Un possibile indizio lo fornisce l’itinerario della coppia, che nelle ore precedenti il misterioso malessere è andata in un giardino pubblico, il Queen Elizabeth Garden, nel centro di Salisbury, a poca distanza dal luogo in cui in marzo è avvenuto l’ avvelenamento di Skripal.

L’ipotesi, confermata in serata dalla polizia, è che tracce di gas nervino siano rimaste a Salisbury per tutto questo tempo senza che la vasta opera di decontaminazione le abbia scoperte e ripulite.
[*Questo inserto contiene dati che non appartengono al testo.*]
(** * GlobalBan: the ban reconciliation of [globalban/core.py]

    A shallow embedding of the three reconciliation routines of the
    GlobalBan cog ([update_gbs], [remove_gbs_guild], [remove_gbs_user]) and of
    the commands that call them, over an explicit store made of the persisted
    configuration and the state of the membership provider.  Every call to the
    provider, to the moderation log and to the logger is recorded in a trace. *)

From Stdlib Require Import ZArith DecimalString DecimalZ.
From stdpp Require Import gmap strings list fin_maps.

Local Open Scope Z_scope.

(** ** Python values stored in the configuration *)

(** A guild's [banlist] is a JSON list.  [optin] stores integers in it
    ([be.user.id]); [update_gbs] appends the roster key [uid], which is a
    string.  Python's [==] never identifies an integer with a string, so
    structural equality on [pyval] is Python's equality on these values. *)
Inductive pyval :=
| PInt (z : Z)
| PStr (s : string).

#[global] Instance pyval_eq_dec : EqDecision pyval.
Proof. solve_decision. Defined.

(** [str(n)] for an integer [n]. *)
Definition py_str (z : Z) : string := NilZero.string_of_int (Z.to_int z).

(** [int(s)] for a string [s]: [None] stands for [ValueError]. *)
Definition py_int (s : string) : option Z :=
  option_map Z.of_int (NilZero.int_of_string s).

(** ** Exceptions and provider replies *)

Inductive exn := AttributeError | Forbidden | NotFound | ValueError.

#[global] Instance exn_eq_dec : EqDecision exn.
Proof. solve_decision. Defined.

(** [guild.bans()]: the entries, or the [AttributeError] or
    [discord.Forbidden] that [update_gbs] and [remove_gbs_user] expect. *)
Inductive bans_reply := BansOk | BansAttributeError | BansForbidden.

(** [guild.ban]: success, [discord.NotFound] or [discord.Forbidden]. *)
Inductive ban_reply := BanOk | BanNotFound | BanForbidden.

(** [guild.unban]: success or [discord.Forbidden]. *)
Inductive unban_reply := UnbanOk | UnbanForbidden.

(** ** The membership provider *)

(** One guild known to the bot.  [g_bans] are the identifiers of the banned
    users in the order [guild.bans()] yields them, [g_members] the members
    that [guild.get_member] finds.  [bans_reply_of] is the provider's answer
    to enumerating the bans; [ban_reply_of] and [unban_reply_of] give its
    answer per user. *)
Record Guild := mkGuild {
  g_name : string;
  g_bans : list Z;
  g_members : list Z;
  bans_reply_of : bans_reply;
  ban_reply_of : Z -> ban_reply;
  unban_reply_of : Z -> unban_reply
}.

(** ** The persisted configuration
    [register_global(banned={}, opted=[])], [register_guild(banlist=[])].
    [banned] is a dict with string keys, kept in insertion order. *)
Record Config := mkConfig {
  banned : list (string * string);
  opted : list Z;
  banlists : gmap Z (list pyval)
}.

Record Store := mkStore {
  config : Config;
  guilds : gmap Z Guild;
  now : Z
}.

(** [await self.config.guild(guild).banlist()], default [[]]. *)
Definition banlist_of (c : Config) (gid : Z) : list pyval :=
  default [] (banlists c !! gid).

(** ** Observable calls *)

(** [guild.ban] is given either [discord.Object(id=uid)] or a member. *)
Inductive target := ById (uid : Z) | ByMember (uid : Z).

Definition target_id (t : target) : Z :=
  match t with ById u => u | ByMember u => u end.

Inductive event :=
| ListBans (gid : Z)
| Ban (gid : Z) (t : target) (reason : string)
| Unban (gid uid : Z)
| CreateCase (gid created_at : Z) (action_type : string)
             (user : option Z) (reason : string)
| LogException (msg : string) (e : exn)
| LogWarning (msg : string)
| Send (msg : string)
| Tick.

#[global] Instance target_eq_dec : EqDecision target.
Proof. solve_decision. Defined.

#[global] Instance event_eq_dec : EqDecision event.
Proof. solve_decision. Defined.

(** ** The monad: store, exceptions and a trace *)

Inductive outcome (A : Type) :=
| Return (a : A)
| Raise (e : exn).
Arguments Return {A} a.
Arguments Raise {A} e.

Definition M (A : Type) : Type := Store -> outcome A * Store * list event.

Definition ret {A} (a : A) : M A := fun s => (Return a, s, []).

Definition raise {A} (e : exn) : M A := fun s => (Raise e, s, []).

Definition bind {A B} (m : M A) (k : A -> M B) : M B := fun s =>
  match m s with
  | (Return a, s1, t1) =>
      match k a s1 with (r, s2, t2) => (r, s2, t1 ++ t2) end
  | (Raise e, s1, t1) => (Raise e, s1, t1)
  end.

#[global] Instance M_ret : MRet M := @ret.
#[global] Instance M_bind : MBind M := fun A B k m => bind m k.

(** [try: m except E: h] where [handler e = Some h] when [E] matches [e]. *)
Definition try_except {A} (m : M A) (handler : exn -> option (M A)) : M A :=
  fun s =>
  match m s with
  | (Return a, s1, t1) => (Return a, s1, t1)
  | (Raise e, s1, t1) =>
      match handler e with
      | Some h => match h s1 with (r, s2, t2) => (r, s2, t1 ++ t2) end
      | None => (Raise e, s1, t1)
      end
  end.

(** [for x in l: body x]; an exception leaves the loop. *)
Fixpoint for_each {A} (body : A -> M unit) (l : list A) : M unit :=
  match l with
  | [] => ret tt
  | x :: l' => body x;; for_each body l'
  end.

Definition result_of {A} (r : outcome A * Store * list event) : outcome A :=
  r.1.1.
Definition store_of {A} (r : outcome A * Store * list event) : Store :=
  r.1.2.
Definition events_of {A} (r : outcome A * Store * list event) : list event :=
  r.2.

Definition emit (e : event) : M unit := fun s => (Return tt, s, [e]).

Definition get_store : M Store := fun s => (Return s, s, []).

Definition put_config (c : Config) : M unit := fun s =>
  (Return tt, mkStore c (guilds s) (now s), []).

Definition put_guild (gid : Z) (g : Guild) : M unit := fun s =>
  (Return tt, mkStore (config s) (<[gid := g]> (guilds s)) (now s), []).

(** ** Configuration access *)

Definition get_banned : M (list (string * string)) :=
  s ← get_store; ret (banned (config s)).

Definition get_opted : M (list Z) :=
  s ← get_store; ret (opted (config s)).

Definition get_banlist (gid : Z) : M (list pyval) :=
  s ← get_store; ret (banlist_of (config s) gid).

Definition set_banlist (gid : Z) (l : list pyval) : M unit :=
  s ← get_store;
  put_config (mkConfig (banned (config s)) (opted (config s))
                       (<[gid := l]> (banlists (config s)))).

Definition set_opted (l : list Z) : M unit :=
  s ← get_store;
  put_config (mkConfig (banned (config s)) l (banlists (config s))).

Definition set_banned (d : list (string * string)) : M unit :=
  s ← get_store;
  put_config (mkConfig d (opted (config s)) (banlists (config s))).

(** Python dicts as association lists with unique keys. *)
Definition dict_keys (d : list (string * string)) : list string := d.*1.

Fixpoint dict_set (k v : string) (d : list (string * string)) :
  list (string * string) :=
  match d with
  | [] => [(k, v)]
  | (k', v') :: d' =>
      if decide (k' = k) then (k, v) :: d' else (k', v') :: dict_set k v d'
  end.

Definition dict_del (k : string) (d : list (string * string)) :
  list (string * string) :=
  filter (fun kv => kv.1 <> k) d.

(** ** Provider access
    A guild object is a live handle: every query is answered from the current
    state of the provider.  [self.bot.get_guild] yields [None] for an unknown
    identifier, and calling a method on [None] raises [AttributeError]. *)

Definition get_guild (gid : Z) : M (option Z) :=
  s ← get_store;
  ret (match guilds s !! gid with Some _ => Some gid | None => None end).

Definition with_guild {A} (guild : option Z) (k : Z -> Guild -> M A) : M A :=
  match guild with
  | None => raise AttributeError
  | Some h =>
      s ← get_store;
      match guilds s !! h with
      | Some g => k h g
      | None => raise AttributeError
      end
  end.

(** [guild.bans()]: the enumeration of the bans.  The source reaches it as
    [async for entry in guild.bans()] and, in [remove_gbs_guild], as
    [await guild.bans()]; both are read as this one query of the provider. *)
Definition guild_bans (guild : option Z) : M (list Z) :=
  with_guild guild (fun h g =>
    emit (ListBans h);;
    match bans_reply_of g with
    | BansOk => ret (g_bans g)
    | BansAttributeError => raise AttributeError
    | BansForbidden => raise Forbidden
    end).

Definition guild_name (guild : option Z) : M string :=
  with_guild guild (fun _ g => ret (g_name g)).

Definition get_member (guild : option Z) (uid : Z) : M (option Z) :=
  with_guild guild (fun _ g =>
    ret (if decide (uid ∈ g_members g) then Some uid else None)).

Definition add_ban (u : Z) (g : Guild) : Guild :=
  mkGuild (g_name g)
          (if decide (u ∈ g_bans g) then g_bans g else g_bans g ++ [u])
          (filter (fun m => m <> u) (g_members g))
          (bans_reply_of g) (ban_reply_of g) (unban_reply_of g).

Definition del_ban (u : Z) (g : Guild) : Guild :=
  mkGuild (g_name g)
          (filter (fun b => b <> u) (g_bans g))
          (g_members g)
          (bans_reply_of g) (ban_reply_of g) (unban_reply_of g).

Definition guild_ban (guild : option Z) (t : target) (reason : string) :
  M unit :=
  with_guild guild (fun h g =>
    emit (Ban h t reason);;
    match ban_reply_of g (target_id t) with
    | BanOk => put_guild h (add_ban (target_id t) g)
    | BanNotFound => raise NotFound
    | BanForbidden => raise Forbidden
    end).

Definition guild_unban (guild : option Z) (u : Z) : M unit :=
  with_guild guild (fun h g =>
    emit (Unban h u);;
    match unban_reply_of g u with
    | UnbanOk => put_guild h (del_ban u g)
    | UnbanForbidden => raise Forbidden
    end).

(** [modlog.create_case(bot, guild, created_at=now, action_type, user,
    reason)]. *)
Definition create_case (guild : option Z) (action_type : string)
  (user : option Z) (reason : string) : M unit :=
  match guild with
  | None => raise AttributeError
  | Some h =>
      s ← get_store;
      emit (CreateCase h (now s) action_type user reason)
  end.

(** [int(uid)] as a computation. *)
Definition int_of (s : string) : M Z :=
  match py_int s with
  | Some z => ret z
  | None => raise ValueError
  end.

(** ** The reconciliation routines *)

(** The f-strings of [update_gbs] and [remove_gbs_user]. *)
Definition ban_reason (author reason : string) : string :=
  "Global ban initiated by " +:+ author +:+ " with the reason: " +:+ reason.

Definition guild_error_msg (gid : Z) : string :=
  "Error with guild with id '" +:+ py_str gid +:+ "'".

Definition ban_failed_msg (uid gname : string) : string :=
  "Failed to ban user with ID " +:+ uid +:+ " in guild " +:+ gname.

(** [except (AttributeError, discord.Forbidden): h]. *)
Definition on_unavailable {A} (h : exn -> M A) (e : exn) : option (M A) :=
  match e with
  | AttributeError | Forbidden => Some (h e)
  | _ => None
  end.

(** [except discord.Forbidden: h]. *)
Definition on_forbidden {A} (h : M A) (e : exn) : option (M A) :=
  match e with
  | Forbidden => Some h
  | _ => None
  end.

(** [except discord.errors.NotFound: h]. *)
Definition on_not_found {A} (h : M A) (e : exn) : option (M A) :=
  match e with
  | NotFound => Some h
  | _ => None
  end.

(** Lines 208-217 of [update_gbs]: the first [try] of the loop over the
    roster.  The result is [true] when the iteration ends with [continue]. *)
Definition already_banned (gid : Z) (guild : option Z) (uid : string) :
  M bool :=
  try_except
    (ban_entries ← guild_bans guild;
     u ← int_of uid;
     if decide (u ∈ ban_entries) then
       h ← with_guild guild (fun h _ => ret h);
       banlist ← get_banlist h;
       u' ← int_of uid;
       (if decide (PInt u' ∈ banlist) then ret tt
        else set_banlist h (banlist ++ [PStr uid]));;
       ret true
     else ret false)
    (on_unavailable (fun e =>
       emit (LogException (guild_error_msg gid) e);; ret true)).

(** Lines 218-247 of [update_gbs]: the ban and its audit record. *)
Definition enforce_ban (author : string) (guild : option Z)
  (uid reason : string) : M unit :=
  u ← int_of uid;
  m ← get_member guild u;
  try_except
    (match m with
     | None =>
         o ← int_of uid;
         try_except (guild_ban guild (ById o) (ban_reason author reason))
                    (on_not_found (ret tt))
     | Some mem => guild_ban guild (ByMember mem) (ban_reason author reason)
     end;;
     create_case guild "globalban" m (ban_reason author reason))
    (on_forbidden
       (gname ← guild_name guild;
        emit (LogWarning (ban_failed_msg uid gname)))).
(** * Notehooks: the time-windowed gates [useDebounce], [useThrottle] and
    [useThrottleCallback]

    A shallow embedding of the three React hooks of [useDebounce.ts] and
    [useThrottle.ts].

    - Timestamps and durations are the integer milliseconds of [Date.now()]
      and [setTimeout], modelled in [Z].
    - The refs and state cells of a hook instance form a record, threaded
      through every operation; a [now] argument is what [Date.now()] returns
      during the operation.
    - The closures handed to [setTimeout] are defunctionalised into the data
      they capture; the host's timer service is an explicit table of live
      timers, from which the host may fire any timer that is due.
    - An effect runs after a render when its dependency array changed, after
      the cleanup its previous run returned; a state update made by an effect
      is seen by one more render.
    - The calls of [setDebouncedValue], [setThrottledValue] and of the
      wrapped function are logged with their time, oldest first: these are
      the emissions of a gate. *)

From Stdlib Require Import ZArith List Bool Lia String.
From stdpp Require Import base option gmap.
Import ListNotations.
Open Scope Z_scope.

(** ** The host's timer service: [setTimeout] / [clearTimeout] *)

Module Host.
Section Host.
(** [C] is the type of (defunctionalised) timer callbacks. *)
Context {C : Type}.

Record timer := Timer { due : Z; action : C }.

(** Handles are the positive integers the host hands out, so a stored
    handle is always truthy in [if (timeoutRef.current)]. *)
Record host := MkHost { next_handle : nat; live : gmap nat timer }.

Definition boot : host := {| next_handle := 1%nat; live := ∅ |}.

(** [setTimeout(cb, ms)] called when the clock reads [now]: a negative
    [ms] is treated as [0] by the host. *)
Definition setTimeout (now : Z) (cb : C) (ms : Z) (h : host) : nat * host :=
  (next_handle h,
   {| next_handle := S (next_handle h);
      live := <[next_handle h := {| due := now + Z.max 0 ms; action := cb |}]> (live h) |}).

(** [clearTimeout(id)]: a handle that is no longer live is ignored. *)
Definition clearTimeout (id : nat) (h : host) : host :=
  {| next_handle := next_handle h; live := delete id (live h) |}.

(** The host dequeues timer [id] when the clock reads [now]: possible only
    for a live timer that is due. *)
Definition take (id : nat) (now : Z) (h : host) : option (C * host) :=
  match live h !! id with
  | Some tm => if due tm <=? now then Some (action tm, clearTimeout id h) else None
  | None => None
  end.

(** The live timer an ideal host fires next: least due time, then least
    handle. *)
Definition sooner (a b : nat * timer) : bool :=
  (due (snd a) <? due (snd b)) ||
  ((due (snd a) =? due (snd b)) && (fst a <=? fst b)%nat).

Definition earliest (h : host) : option (nat * timer) :=
  foldr (fun x acc =>
           match acc with
           | None => Some x
           | Some y => if sooner x y then Some x else Some y
           end) None (map_to_list (live h)).
End Host.
Arguments timer : clear implicits.
Arguments host : clear implicits.
End Host.

(** ** An ideal host: every timer fires exactly when it is due *)

Module Ideal.
Section Ideal.
Context {C St : Type}.
Variable timers_of : St -> Host.host C.
Variable fire : nat -> Z -> St -> option St.

(** Fire, in order, the live timers due at or before [t]. *)
Fixpoint advance_n (fuel : nat) (t : Z) (st : St) : St :=
  match fuel with
  | O => st
  | S fuel =>
      match Host.earliest (timers_of st) with
      | Some (id, tm) =>
          if Host.due tm <=? t then
            match fire id (Host.due tm) st with
            | Some st' => advance_n fuel t st'
            | None => st
            end
          else st
      | None => st
      end
  end.

Definition advance (t : Z) (st : St) : St :=
  advance_n (size (Host.live (timers_of st))) t st.
End Ideal.
End Ideal.

(** ** [useThrottle.ts]: the options of both throttle hooks *)

Module ThrottleOptions.
(** [UseThrottleOptions]: every field is optional. *)
Record UseThrottleOptions := Options {
  delay : option Z;
  leading : option bool;
  trailing : option bool
}.

(** [options = {}] *)
Definition empty : UseThrottleOptions := Options None None None.

(** [const { delay = 300, leading = true, trailing = true } = options] *)
Definition delay_of (o : UseThrottleOptions) : Z := default 300 (delay o).
Definition leading_of (o : UseThrottleOptions) : bool := default true (leading o).
Definition trailing_of (o : UseThrottleOptions) : bool := default true (trailing o).
End ThrottleOptions.

(** ** [useThrottleCallback] *)

Module ThrottleCallback.
Import ThrottleOptions.
Section Gate.
(** [F]: references to wrapped functions; [A]: argument lists. *)
Context {F A : Type}.

(** One call [callbackRef.current(...args)] made when the clock read [at_]. *)
Record call := Call { at_ : Z; fn : F; args : A }.

(** The timer closure captures nothing but the refs, which it reads when
    it runs: the action of a timer carries no data. *)
Record state := State {
  isThrottled : bool;
  lastExecutedRef : Z;
  timeoutRef : option nat;
  pendingArgsRef : option A;
  callbackRef : F;
  timers : Host.host unit;
  calls : list call
}.

(** First render: [useState(false)], [useRef(0)], [useRef(undefined)],
    [useRef(undefined)], [useRef(callback)]. *)
Definition mount (callback : F) : state :=
  {| isThrottled := false; lastExecutedRef := 0; timeoutRef := None;
     pendingArgsRef := None; callbackRef := callback;
     timers := Host.boot; calls := [] |}.

(** Every render: [callbackRef.current = callback]. *)
Definition render (callback : F) (st : state) : state :=
  {| isThrottled := isThrottled st; lastExecutedRef := lastExecutedRef st;
     timeoutRef := timeoutRef st; pendingArgsRef := pendingArgsRef st;
     callbackRef := callback;
     timers := timers st; calls := calls st |}.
Forse la coppia ha toccato qualcosa ed è rimasta contaminata. Pur avvertendo che «per il momento» non ci sono rischi per la popolazione, la polizia ha messo cordoni di plastica intorno a tutti i luoghi in cui sono transitati Charlie e Dawn, compresa una farmacia e una chiesa. A Londra si è riunito il Comitato Cobra, l’organismo che si occupa di terrorismo. E campioni della sostanza rinvenuta sono stati inviati a Porton Down, il laboratorio militare anti armi chimiche che si trova anch’esso nei dintorni di Salisbury, dove già erano stati esaminati campioni della sostanza che ha avvelenato Skripal e la figlia.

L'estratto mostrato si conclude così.